**WHAT YOU ARE ASKED TO DO:**
Starting at the line that contains "s => Some s" and ending at the line that contains "rewrite Hs. erewrite", the lines below are to be given again exactly, with nothing added.
⁂
(** X13.  Cache keys are addressed by fingerprint: two texts share the
    embedding key exactly when their FNV-1a hashes are equal, and two
    retrievals share the retrieval key exactly when the hashes of the
    queries are equal and the result counts are the same number. *)
Theorem cache_keys_follow_fingerprint text1 text2 k1 k2 :
  (embed_key text1 = embed_key text2 <-> fnv1a text1 = fnv1a text2)
  /\ (retrieve_key text1 k1 = retrieve_key text2 k2
      <-> fnv1a text1 = fnv1a text2 /\ k1 = k2).
Proof.
  split.
  - rewrite <- simpleHash_eq_iff. unfold embed_key. split.
    + apply append_inj_l.
    + intros ->. reflexivity.
  - rewrite <- simpleHash_eq_iff. unfold retrieve_key. split.
    + intros H. apply append_inj_l in H. apply (f_equal of_string) in H.
      rewrite !of_string_append in H.
      change (of_string ":k") with [":"%char; "k"%char] in H. cbn [app] in H.
      pose proof (simpleHash_digits text1) as Hh1.
      pose proof (simpleHash_digits text2) as Hh2.
      apply (split_at_mark is_lower_hex) in H as [Hh Hn]; [| reflexivity | assumption..].
      split; [apply of_string_inj; exact Hh|].
      injection Hn as Hn. apply of_string_inj in Hn. apply num_to_string_inj. exact Hn.
    + intros [-> ->]. reflexivity.
Qed.

(** * More of the embedding resolver *)

Definition blank (text : string) : bool :=
  String.eqb text "" || String.eqb (trim text) "".

Definition extract_embedding (body : JSValue) : JSValue :=
  opt_prop (opt_first (opt_prop body "data")) "embedding".

Definition stored_text (v : JSValue) : string :=
  match v with
  | JStr s => s
  | _ => to_string (ser v)
  end.

Lemma getEmbedding_hit E text cached st :
  blank text = false ->
  fst (getSession (embed_key text) st) = Ok cached -> truthy cached = true ->
  getEmbedding E text st = (Ok cached, log (EvGet (embed_key text)) st).
Proof.
  unfold blank. intros Hb Hget Ht. unfold getEmbedding. rewrite Hb.
  rewrite getSession_eq in Hget. cbn [fst] in Hget.
  erewrite await_step; [| rewrite cacheGet_eq, getSession_eq, Hget; reflexivity].
  rewrite Ht. reflexivity.
Qed.

Lemma getEmbedding_miss E text cached st :
  blank text = false ->
  fst (getSession (embed_key text) st) = Ok cached -> truthy cached = false ->
  getEmbedding E text st =
  let st1 := log (EvEmbed (EMBED_MODEL E) text) (log (EvGet (embed_key text)) st) in
  match embed_post E (EvGet (embed_key text) :: trace st) (EMBED_MODEL E) text with
  | Throw e => (Throw e, st1)
  | Ok body =>
      if truthy (extract_embedding body)
      then (Ok (extract_embedding body),
            {| kv := <[embed_key text :=
                         (stored_text (extract_embedding body), now st + 86400)]> (kv st);
               now := now st;
               trace := EvSet (embed_key text) (stored_text (extract_embedding body)) 86400
                        :: trace st1 |})
      else (Throw NoEmbedding, st1)
  end.
Proof.
  unfold blank. intros Hb Hget Ht. unfold getEmbedding. rewrite Hb.
  rewrite getSession_eq in Hget. cbn [fst] in Hget.
  erewrite await_step; [| rewrite cacheGet_eq, getSession_eq, Hget; reflexivity].
  rewrite Ht. cbv zeta. unfold await at 1. cbn [trace log].
  destruct (embed_post E (EvGet (embed_key text) :: trace st) (EMBED_MODEL E) text)
    as [body|e]; [|reflexivity].
  fold (extract_embedding body).
  destruct (truthy (extract_embedding body)) eqn:Hemb; cbn [negb]; [|reflexivity].
  unfold cacheSet.
  assert (Hs : match extract_embedding body with
               | JStr s => Some s
               | _ => JSON_stringify (extract_embedding body)
               end = Some (stored_text (extract_embedding body))).
  { destruct (extract_embedding body); try reflexivity. discriminate Hemb. }
  rewrite Hs. erewrite await_step; [| apply lookup_live_set; reflexivity].
  reflexivity.
Qed.

Definition embed_calls (tr : list Event) : nat :=
  length (List.filter (fun e => match e with EvEmbed _ _ => true | _ => false end) tr).

(** X14.  A text that is not blank and has no live cache entry costs one
    call to the embedding provider; the vector is cached for 24 hours, and
    within those a second [getEmbedding] of the same text returns the same
    vector with a single read of the store and no call to the provider. *)
Theorem getEmbedding_caches_and_reuses E text body elapsed st :
  blank text = false ->
  lookup_live st (embed_key text) = None ->
  embed_post E (EvGet (embed_key text) :: trace st) (EMBED_MODEL E) text = Ok body ->
  truthy (extract_embedding body) = true ->
  json_safe (extract_embedding body) = true ->
  is_string (extract_embedding body) = false ->
  0 <= elapsed < 86400 ->
  let first := getEmbedding E text st in
  let later := advance elapsed (snd first) in
  fst first = Ok (extract_embedding body)
  /\ embed_calls (trace (snd first)) = S (embed_calls (trace st))
  /\ getEmbedding E text later
     = (Ok (extract_embedding body), log (EvGet (embed_key text)) later).
Proof.
  intros Hb Hmiss Hpost Ht Hsafe Hstr Hel first later. unfold later, first.
  assert (Hget : fst (getSession (embed_key text) st) = Ok JNull)
    by (rewrite getSession_eq; cbn [fst]; rewrite Hmiss; reflexivity).
  rewrite (getEmbedding_miss E text JNull st Hb Hget eq_refl). cbv zeta.
  rewrite Hpost, Ht. cbn [fst snd]. split; [reflexivity|]. split; [reflexivity|].
  apply getEmbedding_hit; [exact Hb | | exact Ht].
  rewrite getSession_eq. cbn [fst].
  rewrite (lookup_live_advance_insert st _ _ 86400 _ _ Hel).
  assert (Hst : stored_text (extract_embedding body) = to_string (ser (extract_embedding body)))
    by (destruct (extract_embedding body); try reflexivity; discriminate Hstr).
  rewrite Hst, (ser_nonempty _ Hsafe). apply JSON_parse_ser. exact Hsafe.
Qed.

(** X15.  When the provider throws, or answers without a truthy
    [data[0].embedding], [getEmbedding] throws (the provider's error, or
    "No embedding returned") after that one call, and caches nothing: the
    store is as before. *)
Theorem getEmbedding_failure_caches_nothing E text st :
  blank text = false ->
  lookup_live st (embed_key text) = None ->
  let reply := embed_post E (EvGet (embed_key text) :: trace st) (EMBED_MODEL E) text in
  let run := getEmbedding E text st in
  (forall e, reply = Throw e -> fst run = Throw e)
  /\ (forall body, reply = Ok body -> truthy (extract_embedding body) = false ->
        fst run = Throw NoEmbedding)
  /\ (forall e, fst run = Throw e ->
        kv (snd run) = kv st
        /\ embed_calls (trace (snd run)) = S (embed_calls (trace st))).
Proof.
  intros Hb Hmiss reply run. unfold run, reply.
  assert (Hget : fst (getSession (embed_key text) st) = Ok JNull)
    by (rewrite getSession_eq; cbn [fst]; rewrite Hmiss; reflexivity).
  rewrite (getEmbedding_miss E text JNull st Hb Hget eq_refl). cbv zeta.
  destruct (embed_post E (EvGet (embed_key text) :: trace st) (EMBED_MODEL E) text)
    as [body|e0].
  - split; [intros e [=]|]. split.
    + intros ? [= <-] Hf. rewrite Hf. reflexivity.
    + destruct (truthy (extract_embedding body)); cbn [fst snd]; intros e He;
        [discriminate He | split; reflexivity].
  - split; [intros e [= <-]; reflexivity|]. split; [intros ? [=]|].
    intros e _. split; reflexivity.
Qed.

(** X16.  Two texts with the same fingerprint share one cache entry: after
    the vector of the first text is cached, [getEmbedding] of the second
    returns the vector of the first and does not call the provider. *)
Theorem colliding_texts_share_embedding E text1 text2 body st :
  fnv1a text1 = fnv1a text2 ->
  blank text1 = false -> blank text2 = false ->
  lookup_live st (embed_key text1) = None ->
  embed_post E (EvGet (embed_key text1) :: trace st) (EMBED_MODEL E) text1 = Ok body ->
  truthy (extract_embedding body) = true ->
  json_safe (extract_embedding body) = true ->
  is_string (extract_embedding body) = false ->
  let st1 := snd (getEmbedding E text1 st) in
  getEmbedding E text2 st1 = (Ok (extract_embedding body), log (EvGet (embed_key text2)) st1).
Proof.
  intros Hfnv Hb1 Hb2 Hmiss Hpost Ht Hsafe Hstr st1. unfold st1.
  assert (Hkey : embed_key text2 = embed_key text1).
  { unfold embed_key. f_equal. symmetry. apply simpleHash_eq_iff. exact Hfnv. }
  assert (Hget : fst (getSession (embed_key text1) st) = Ok JNull)
    by (rewrite getSession_eq; cbn [fst]; rewrite Hmiss; reflexivity).
  rewrite (getEmbedding_miss E text1 JNull st Hb1 Hget eq_refl). cbv zeta.
  rewrite Hpost, Ht. cbn [snd].
  apply getEmbedding_hit; [exact Hb2 | | exact Ht].
  rewrite Hkey, getSession_eq. cbn [fst].
  rewrite (lookup_live_insert st _ _ 86400 _ eq_refl).
  assert (Hst : stored_text (extract_embedding body) = to_string (ser (extract_embedding body)))
    by (destruct (extract_embedding body); try reflexivity; discriminate Hstr).
  rewrite Hst, (ser_nonempty _ Hsafe). apply JSON_parse_ser. exact Hsafe.
Qed.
⁂
**SOLUTION TO THE PROBLEM:**
               | JStr s => Some s
               | _ => JSON_stringify (extract_embedding body)
               end = Some (stored_text (extract_embedding body))).
  { destruct (extract_embedding body); try reflexivity. discriminate Hemb. }
  rewrite Hs. erewrite await_step; [| apply lookup_live_set; reflexivity].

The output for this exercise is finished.